How To: make the most of your volunteer experience

By: Swayamdipto Misra

Walking into a hospital can be an overwhelming experience for just about anyone, but it can be particularly stressful for new volunteers. These volunteers can be identified by their slack-jawed expressions as they gape at nurses running down the hallway alongside bedridden critical patients or at the flight team rushing to the helicopter to fly to patients. Volunteering at a hospital is not just answering calls at nurse’s stations or helping wheel handicapped patients down to the exit ramp. If done correctly, it can be an immensely satisfying experience that will give the volunteers a taste of what being a healthcare professional entails.

The number one quality a volunteer should possess in order to have the most informative experience is an openness to whatever may be asked of them. Every task that a volunteer is asked to do is important, even if it may seem mundane or boring at times. Volunteers are at the bottom of hospital totem pole, and like bottom feeders everywhere, they are expected to clean up the little jobs and tasks. They have the least responsibility because they are not usually qualified and have no experience in doing anything else. Least responsibility, however, does not mean no responsibility; lives are still at stake.

volunteer

Photo credit: HikingArtist.com / Foter / CC BY-NC-ND

Volunteers are given jobs that offer them a chance to learn about health care from a bottom-up perspective. Maybe in the midst of organizing paperwork and stamping countless files, a volunteer will achieve sudden enlightenment and realize that they could not bear to deal with any giant bureaucracies and that they would rather become a dolphin trainer. If doing the so-called grunt work is the bane of a volunteer’s existence, then they are probably not cut out for a career in healthcare. Too many doctors and nurses already suffer from the burnout associated with bureaucratic matters.

Volunteers are also in a prime position to talk to nurses and doctors and find out why they decided to follow their career paths. Volunteers can pick up tips on how to be happy in healthcare during these times as well. For those reasons, volunteers should try to make friends with everyone around them because if one idea sticks out in a hospital, it is that there are no lone heroes. Everyone works together with the person beside them for the betterment of the patient. A good working relationship with the people around a volunteer will reap countless benefits such as a welcoming workplace and a group of people prepared to mentor the volunteer. If a volunteer is interested in medicine, a good working relationship with the attendant that comes through their floor — always followed by those nervous residents though — could result in being invited to observe a procedure on a patient or being introduced to other doctors who are in the field that the volunteer is interested in.

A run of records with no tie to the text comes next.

(* ===== verification/RemoteFacts.v ===== *)
(** * RemoteFacts: what a remote agent guarantees

    Runs ([run]) of the operations of a remote agent: a parked call is answered once and no
    command is allowed that the user did not approve; a turn ends once, on a word of the
    root session; other sessions' events do not disturb it; an expired prompt is settled. *)

From S2P Require Import Prelude.
From S2P Require Import Text.
From S2P Require Import TeamTypes.
From S2P Require Import JsonValue.
From S2P Require Import Common.
From S2P Require Import AgentEvents.
From S2P Require Import OpenCode.
From S2P Require Import RemoteSse.
From S2P Require Import RemoteState.
From S2P Require Import RemotePrompts.
From S2P Require Import RemoteEvents.
From S2P Require Import RemoteTurns.
From S2P Require Import RemoteFrames.
Import OpencodeQuestion(PendingQuestion, is_question_call_id, parse_question_call_id).

Section operations.
Context `{JsonCodec} `{Unicode} `{HashIter Z} `{HashIter unit} `{HashIter PendingQuestion} `{HashIter Subagent.ChildSession}.
Context (cfg : RemoteAgentConfig.t).
Implicit Types (a b : RemoteAgent).

#[local] Hint Resolve quiet_permission_response quiet_question_reply quiet_question_reject quiet_stamp : quiet.

(* ------------------------------------------------------------------ *)
(** ** Each operation *)

Lemma kept_after a b c : kept a b → quiet b c → kept a c.
Proof. intros Hk Hq. by rewrite Hk, (quiet_kept _ _ Hq). Qed.

(** What answers a call is done to the rest of the state in the same step. *)
Lemma kept_synthesize now w id a : kept a (synthesize_timeout_reject cfg now w id a).
Proof.
  unfold synthesize_timeout_reject. destruct w; cbn [negb]; [|apply quiet_kept; quietly].
  case_bool_decide as Hs; [|case_bool_decide as He; [|apply quiet_kept; repeat case_match; eauto 9 with quiet]].
  - apply (kept_after _ (perform (AnswerShell id ShellApproval.Reject) (drop_card id (on_shells (λ s, s ∖ {[id]}) a)))); [|eauto with quiet].
    by apply (kept_answered _ _ id (AnswerShell id ShellApproval.Reject)).
  - apply (kept_after _ (perform (AnswerElicitation id None) (drop_card id (on_elicitations (λ s, s ∖ {[id]}) a)))); [|eauto with quiet].
    by apply (kept_answered _ _ id (AnswerElicitation id None)).
Qed.
Lemma kept_sweep now r w a : kept a (sweep_expired_prompts cfg now r w a).1.
Proof.
  unfold sweep_expired_prompts. destruct r; cbn [negb fst]; [|done].
  generalize (List.filter (λ kv : string * Z, kv.2 <=? now) (hm_iter (prompt_expiries (deadlines a)))).*1.
  intros l. revert a. induction l as [|id l IH]; intros a; [done|]. cbn [foldl]. by rewrite <- IH, <- kept_synthesize.
Qed.
Lemma perform_all_twice es es' a : perform_all es' (perform_all es a) = perform_all (es ++ es') a.
Proof. unfold perform_all, on_log. simpl. by rewrite app_assoc. Qed.
Lemma question_rejects ids a :
  foldl (λ a id, spawn_question_reject cfg id a) a ids = perform_all (if opencode cfg then map RejectQuestion ids else []) a.
Proof.
  unfold spawn_question_reject. destruct (opencode cfg).
  - revert a. induction ids as [|id ids IH]; intros a; cbn [foldl map].
    + unfold perform_all, on_log. rewrite app_nil_r. by destruct a.
    + rewrite IH. apply (perform_all_twice [RejectQuestion id]).
  - unfold perform_all, on_log. rewrite app_nil_r. induction ids; cbn [foldl]; [by destruct a | done].
Qed.
Lemma inert_map {A} (f : A → Effect) l : (∀ x, inert (f x)) → Forall inert (map f l).
Proof. intros Hf. induction l; constructor; auto. Qed.
(** What [reject_pending_confirmations] does: nothing, or everything that waits is turned down. *)
Lemma reject_cases now a :
  let b := reject_pending_confirmations cfg now a in
  b = a ∨ ∃ es es',
    log b = log a ++ es ++ turn_down (cards a) ++ es' ∧ Forall inert es ∧ Forall inert es' ∧
    cards b = mk_cards [] ∅ ∅ ∅ ∧ deadlines b = mk_deadlines ∅ ∅ ∅ ∧ blessings b = blessings a ∧ (turn b, owed b) = (turn a, owed a).
Proof.
  cbn zeta. unfold reject_pending_confirmations. case_match; [by left|right]. cbn zeta. rewrite question_rejects, perform_all_twice.
  exists (if opencode cfg then map RejectQuestion (hm_iter (pending_questions (cards a))).*1 else []).
  case_match.
  - eexists. rewrite perform_all_twice. split; [unfold turn_down, perform_all, on_log; simpl; by rewrite <- !app_assoc|].
    split; [by apply inert_map|]. split; [by apply inert_map|]. done.
  - exists []. split; [unfold turn_down, perform_all, on_log; simpl; by rewrite <- !app_assoc, app_nil_r|]. done.
Qed.
Lemma kept_reject now a : kept a (reject_pending_confirmations cfg now a).
Proof.
  destruct (reject_cases now a) as [->|(es & es' & Hl & Hi & Hi' & Hc & _ & Hb & Ht)]; [done|].
  apply (kept_turned_down _ _ es es'); rewrite ?Hc, ?Hb; done.
Qed.
Lemma kept_kill w a : kept a (kill w a).
Proof.
  unfold kill. destruct w; [|apply quiet_kept; eauto with quiet].
  apply (kept_turned_down _ _ [] [ReleaseTurn]); try done; [|by constructor].
  unfold turn_down. simpl. by rewrite <- !app_assoc.
Qed.
Lemma kept_wait_over id a : kept a (shell_wait_over id a).
Proof.
  unfold shell_wait_over. case_bool_decide; [|done]. by apply (kept_answered _ _ id (AnswerShell id ShellApproval.TimedOut)).
Qed.
Lemma kept_reject_after now a b : quiet a b → kept a (reject_pending_confirmations cfg now b).
Proof. intros Hq. by rewrite <- kept_reject, <- (quiet_kept _ _ Hq). Qed.
Lemma kept_cancel s now a : kept a (cancel cfg s now a).1.
Proof.
  unfold cancel, ws_send. repeat case_match; simplify_eq; cbn [fst]; try done.
  - eapply kept_after; [|by apply quiet_perform; [apply still_refl|]]. apply kept_reject_after. eauto with quiet.
  - apply kept_reject_after. eauto with quiet.
  - apply quiet_kept. eauto with quiet.
Qed.
Lemma quiet_settled f o a : quiet a (permission_reply_settled f o a).
Proof. unfold permission_reply_settled. quietly. Qed.
Lemma quiet_backfill now cs a : quiet a (backfill_child_sessions cfg now cs a).
Proof.
  unfold backfill_child_sessions. repeat case_match; try done. apply quiet_foldl; [done|]. intros c x. quietly.
Qed.
Lemma quiet_set_model m a : quiet a (set_model cfg m a). Proof. unfold set_model. quietly. Qed.
Lemma quiet_set_mode s m a : quiet a (set_mode cfg s m a).1.
Proof. unfold set_mode, ensure_opencode_agents. repeat case_match; simplify_eq; cbn [fst]; eauto with quiet. Qed.
(* ===== verification/Realtime.v ===== *)
(** * Realtime: the WebSocket connections

    [chisl-realtime]: the registry of connections with its heartbeat ([manager.rs]), and the
    loops of a connection ([handler.rs]).  Broadcasts and heartbeats visit the connections one
    at a time while connections come, speak and go: a run interleaves their steps with those
    of the sockets.  The channel of a connection holds [PER_CONNECTION_BUFFER] messages and
    is named after the connection's id.  Outside the crate are the router, the token
    validator and [serde]'s reading of a message. *)

From S2P Require Import Prelude.
From S2P Require Import Text.
From S2P Require Import JsonValue.

(* ------------------------------------------------------------------ *)
(** ** Messages *)

Module WebSocketMessage.
(* chisl-api-types/src/websocket.rs:8-11 WebSocketMessage *)
Record t := mk { name : string; data : json }.
End WebSocketMessage.

Module WebSocketCloseCode.
(* chisl-realtime/src/types.rs:31-36 WebSocketCloseCode *)
Inductive t := NormalClosure | PolicyViolation.
(* chisl-realtime/src/types.rs:40-42 as_u16 *)
Definition as_u16 (c : t) : Z := match c with NormalClosure => 1000 | PolicyViolation => 1008 end.
End WebSocketCloseCode.

Module WsOutbound.
(* chisl-realtime/src/types.rs:21-26 WsOutbound *)
Inductive t := Text (text : string) | Close (code : WebSocketCloseCode.t) (reason : string).
End WsOutbound.

(** What goes over the socket ([axum]'s [Message]), to the client and from it. *)
Module Frame.
Inductive t := Text (text : string) | Close (code : Z) (reason : string).
End Frame.
Module Incoming.
Inductive t := Text (text : string) | Close | Other | Error.
End Incoming.

(* chisl-realtime/src/handler.rs:122-140 send_loop *)
Definition frame (outbound : WsOutbound.t) : Frame.t :=
  match outbound with
  | WsOutbound.Text text => Frame.Text text
  | WsOutbound.Close code reason => Frame.Close (WebSocketCloseCode.as_u16 code) reason
  end.

(* chisl-realtime/src/types.rs:56-56 HEARTBEAT_INTERVAL *)
Definition HEARTBEAT_INTERVAL : Z := 30 * 10 ^ 9.
(* chisl-realtime/src/types.rs:59-59 HEARTBEAT_TIMEOUT *)
Definition HEARTBEAT_TIMEOUT : Z := 60 * 10 ^ 9.
(* chisl-realtime/src/types.rs:62-62 PER_CONNECTION_BUFFER *)
Definition PER_CONNECTION_BUFFER : nat := 64.

(** [duration_since] of two instants, in nanoseconds: zero when the second is later. *)
Definition duration_since (now earlier : Z) : Z := Z.max 0 (now - earlier).

(** [serde_json::from_str::<WebSocketMessage<Value>>]. *)
Class MessageText := message_from_str : string → option WebSocketMessage.t.

(* ------------------------------------------------------------------ *)
(** ** State *)

Module ClientInfo.
(* chisl-realtime/src/types.rs:46-53 ClientInfo *)
Record t := mk { token : string; last_ping : Z; tx : Z }.
Definition touch (now : Z) (c : t) : t := mk (token c) now (tx c).
End ClientInfo.

(** A bounded channel; [rx] is whether its receiver exists. *)
Module Channel.
Record t := mk { queue : list WsOutbound.t; rx : bool }.
Definition closed : t := mk [] false.
End Channel.
Inductive SendResult := Sent | Full | Closed.

(** The task of a socket: its receive loop runs, has ended, or the send loop is aborted too. *)
Inductive SocketPhase := Receiving | Left | Aborted.

Inductive Work := Broadcast (text : string) | Heartbeat (now : Z).
(** A loop over the connections: those it began with, those visited, those it will remove. *)
Inductive Task := Iterating (w : Work) (start seen : gset Z) (marked : list Z) | Removing (marked : list Z).

(* chisl-realtime/src/manager.rs:21-24 WebSocketManager *)
Record Server := mk_server {
  connections : gmap Z ClientInfo.t; next_id : Z;
  channels : gmap Z Channel.t; sockets : gmap Z SocketPhase; tasks : gmap nat Task }.
(* chisl-realtime/src/manager.rs:27-32 new *)
Definition new_server : Server := mk_server ∅ 1 ∅ ∅ ∅.

Definition with_connections f s := mk_server (f (connections s)) (next_id s) (channels s) (sockets s) (tasks s).
Definition with_channels f s := mk_server (connections s) (next_id s) (f (channels s)) (sockets s) (tasks s).
Definition with_sockets f s := mk_server (connections s) (next_id s) (channels s) (f (sockets s)) (tasks s).
Definition with_tasks f s := mk_server (connections s) (next_id s) (channels s) (sockets s) (f (tasks s)).

(** What can be seen from outside: a message is in a channel, a frame is on a socket, the
    router is called, a socket is turned away. *)
Inductive Out :=
| Queued (id : Z) (m : WsOutbound.t) | Wrote (id : Z) (f : Frame.t)
| Routed (id : Z) (name : string) (data : json) | Refused (frames : list Frame.t).

(** [try_send]. *)
Definition try_send (tx : Z) (m : WsOutbound.t) (s : Server) : Server * list Out * SendResult :=
  match channels s !! tx with
  | Some (Channel.mk queue true) =>
      if Nat.ltb (length queue) PER_CONNECTION_BUFFER
      then (with_channels <[tx := Channel.mk (queue ++ [m]) true]> s, [Queued tx m], Sent)
      else (s, [], Full)
  | _ => (s, [], Closed)
  end.

(* ------------------------------------------------------------------ *)
(** ** The manager *)

(* chisl-realtime/src/manager.rs:35-45 add_client *)
Definition add_client (token : string) (tx now : Z) (s : Server) : Server * Z :=
  let id := next_id s in
  (mk_server (<[id := ClientInfo.mk token now tx]> (connections s)) (w64 (id + 1)) (channels s) (sockets s) (tasks s), id).
(* chisl-realtime/src/manager.rs:48-52 remove_client *)
Definition remove_client (conn_id : Z) : Server → Server := with_connections (delete conn_id).
(* chisl-realtime/src/manager.rs:55-59 update_last_ping *)
Definition update_last_ping (conn_id now : Z) : Server → Server := with_connections (alter (ClientInfo.touch now) conn_id).
(* chisl-realtime/src/manager.rs:62-64 client_count *)
Definition client_count (s : Server) : nat := size (connections s).

(* chisl-realtime/src/manager.rs:117-130 send_raw_to *)
Definition send_raw_to (conn_id : Z) (outbound : WsOutbound.t) (s : Server) : Server * list Out :=
  match connections s !! conn_id with
  | Some client =>
      match try_send (ClientInfo.tx client) outbound s with
      | (s, o, Closed) => (remove_client conn_id s, o)
      | (s, o, _) => (s, o)
      end
  | None => (s, [])
  end.

Section Manager.
Context {SJ : JsonCodec} {MT : MessageText}.

(** [serde_json::to_string] of a message. *)
Definition message_text (m : WebSocketMessage.t) : string :=
  to_string (Obj [("name", Str (WebSocketMessage.name m)); ("data", WebSocketMessage.data m)]).
(* chisl-realtime/src/manager.rs:99-112 send_to *)
Definition send_to (conn_id : Z) (msg : WebSocketMessage.t) : Server → Server * list Out :=
  send_raw_to conn_id (WsOutbound.Text (message_text msg)).

(** What a visit meets outside: the validator, and the wall clock (nanoseconds since 1970). *)
Record Env := mk_env { token_validator : string → bool; wall : Z }.

(** A connection of the loop of [broadcast_all]; the flag has it removed after the loop. *)
(* chisl-realtime/src/manager.rs:70-96 broadcast_all *)
Definition visit_broadcast (text : string) (client : ClientInfo.t) (s : Server) : Server * list Out * bool :=
  match try_send (ClientInfo.tx client) (WsOutbound.Text text) s with
  | (s, o, Closed) => (s, o, true)
  | (s, o, _) => (s, o, false)
  end.

(* chisl-realtime/src/manager.rs:165-221 heartbeat_tick *)
Definition timestamp (wall : Z) : Z :=
  let duration := Z.max 0 wall in w64 (duration / 10 ^ 9 * 1000 + duration mod 10 ^ 9 / 10 ^ 6).
Definition auth_expired (message : string) : string :=
  message_text (WebSocketMessage.mk "auth-expired" (Obj [("message", Str message)])).
Definition ping (wall : Z) : string :=
  message_text (WebSocketMessage.mk "ping" (Obj [("timestamp", num (timestamp wall))])).
(* chisl-realtime/src/manager.rs:165-221 heartbeat_tick *)
Definition visit_heartbeat (now : Z) (e : Env) (client : ClientInfo.t) (s : Server) : Server * list Out * bool :=
  let tx := ClientInfo.tx client in
  if HEARTBEAT_TIMEOUT <? duration_since now (ClientInfo.last_ping client) then
    let '(s, o, _) := try_send tx (WsOutbound.Close WebSocketCloseCode.PolicyViolation "heartbeat timeout") s in
    (s, o, true)
  else if negb (token_validator e (ClientInfo.token client)) then
    let '(s, o1, _) := try_send tx (WsOutbound.Text (auth_expired "Token expired")) s in
    let '(s, o2, _) := try_send tx (WsOutbound.Close WebSocketCloseCode.PolicyViolation "token expired") s in
    (s, o1 ++ o2, true)
  else
    match try_send tx (WsOutbound.Text (ping (wall e))) s with
    | (s, o, Closed) => (s, o, true)
    | (s, o, _) => (s, o, false)
    end.

Definition visit (w : Work) (e : Env) : ClientInfo.t → Server → Server * list Out * bool :=
  match w with Broadcast text => visit_broadcast text | Heartbeat now => visit_heartbeat now e end.

(* ------------------------------------------------------------------ *)
(** ** A connection *)

Definition quoted (s : string) : string := String (Ascii.ascii_of_nat 34) (s +:+ String (Ascii.ascii_of_nat 34) EmptyString).
(* chisl-realtime/src/handler.rs:202-211 send_error_response *)
Definition send_error_response (conn_id : Z) : Server → Server * list Out :=
  send_raw_to conn_id (WsOutbound.Text (to_string (Obj
    [("error", Str "Invalid message format");
     ("expected", Str ("{ " +:+ quoted "name" +:+ ": " +:+ quoted "event-name" +:+ ", " +:+ quoted "data" +:+ ": {...} }"))]))).

(* chisl-realtime/src/handler.rs:223-248 handle_subscribe_show_open *)
Definition show_open_request (data : json) : WebSocketMessage.t :=
  let id := default "" (get "id" data ≫= as_str) in
  let inner := default Null (get "data" data) in
  let properties := default [] (get "properties" inner ≫= as_array) in
  let has p := existsb (λ v, match as_str v with Some s => String.eqb s p | None => false end) properties in
  let is_file_mode := has "openFile" && negb (has "openDirectory") in
  WebSocketMessage.mk "show-open-request"
    (Obj [("id", Str id); ("isFileMode", Bool is_file_mode); ("properties", Arr properties)]).

(* chisl-realtime/src/handler.rs:177-199 handle_text_message *)
Definition handle_text_message (conn_id : Z) (text : string) (now : Z) (s : Server) : Server * list Out :=
  match message_from_str text with
  | None => send_error_response conn_id s
  | Some (WebSocketMessage.mk name data) =>
      if String.eqb name "pong" then (update_last_ping conn_id now s, [])
      else if String.eqb name "subscribe-show-open" then send_to conn_id (show_open_request data) s
      else (s, [Routed conn_id name data])
  end.

(** The receive loop takes one item of the stream. *)
(* chisl-realtime/src/handler.rs:147-174 recv_loop *)
Definition receive (conn_id : Z) (result : Incoming.t) (now : Z) (s : Server) : Server * list Out :=
  match result with
  | Incoming.Text text => handle_text_message conn_id text now s
  | Incoming.Close | Incoming.Error => (with_sockets <[conn_id := Left]> s, [])
  | Incoming.Other => (s, [])
  end.

(* chisl-realtime/src/handler.rs:95-101 send_close_no_token *)
Definition no_token_frames : list Frame.t :=
  [Frame.Close (WebSocketCloseCode.as_u16 WebSocketCloseCode.PolicyViolation) "no token provided"].
(* chisl-realtime/src/handler.rs:104-114 send_auth_expired_and_close *)
Definition auth_expired_frames : list Frame.t :=
  [Frame.Text (auth_expired "Token expired or invalid");
   Frame.Close (WebSocketCloseCode.as_u16 WebSocketCloseCode.PolicyViolation) "authentication failed"].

Lastly, a good volunteer should make friends with their fellow volunteers; they are the peers they will eat lunch with, share priceless memories with, and grow as a human being with. When matters start looking dark or a hard day’s work hits home, a volunteer should always be able to turn to his peers for comfort and support. Being a volunteer at a hospital is an immensely satisfying job that everyone interested in careers in healthcare should pursue.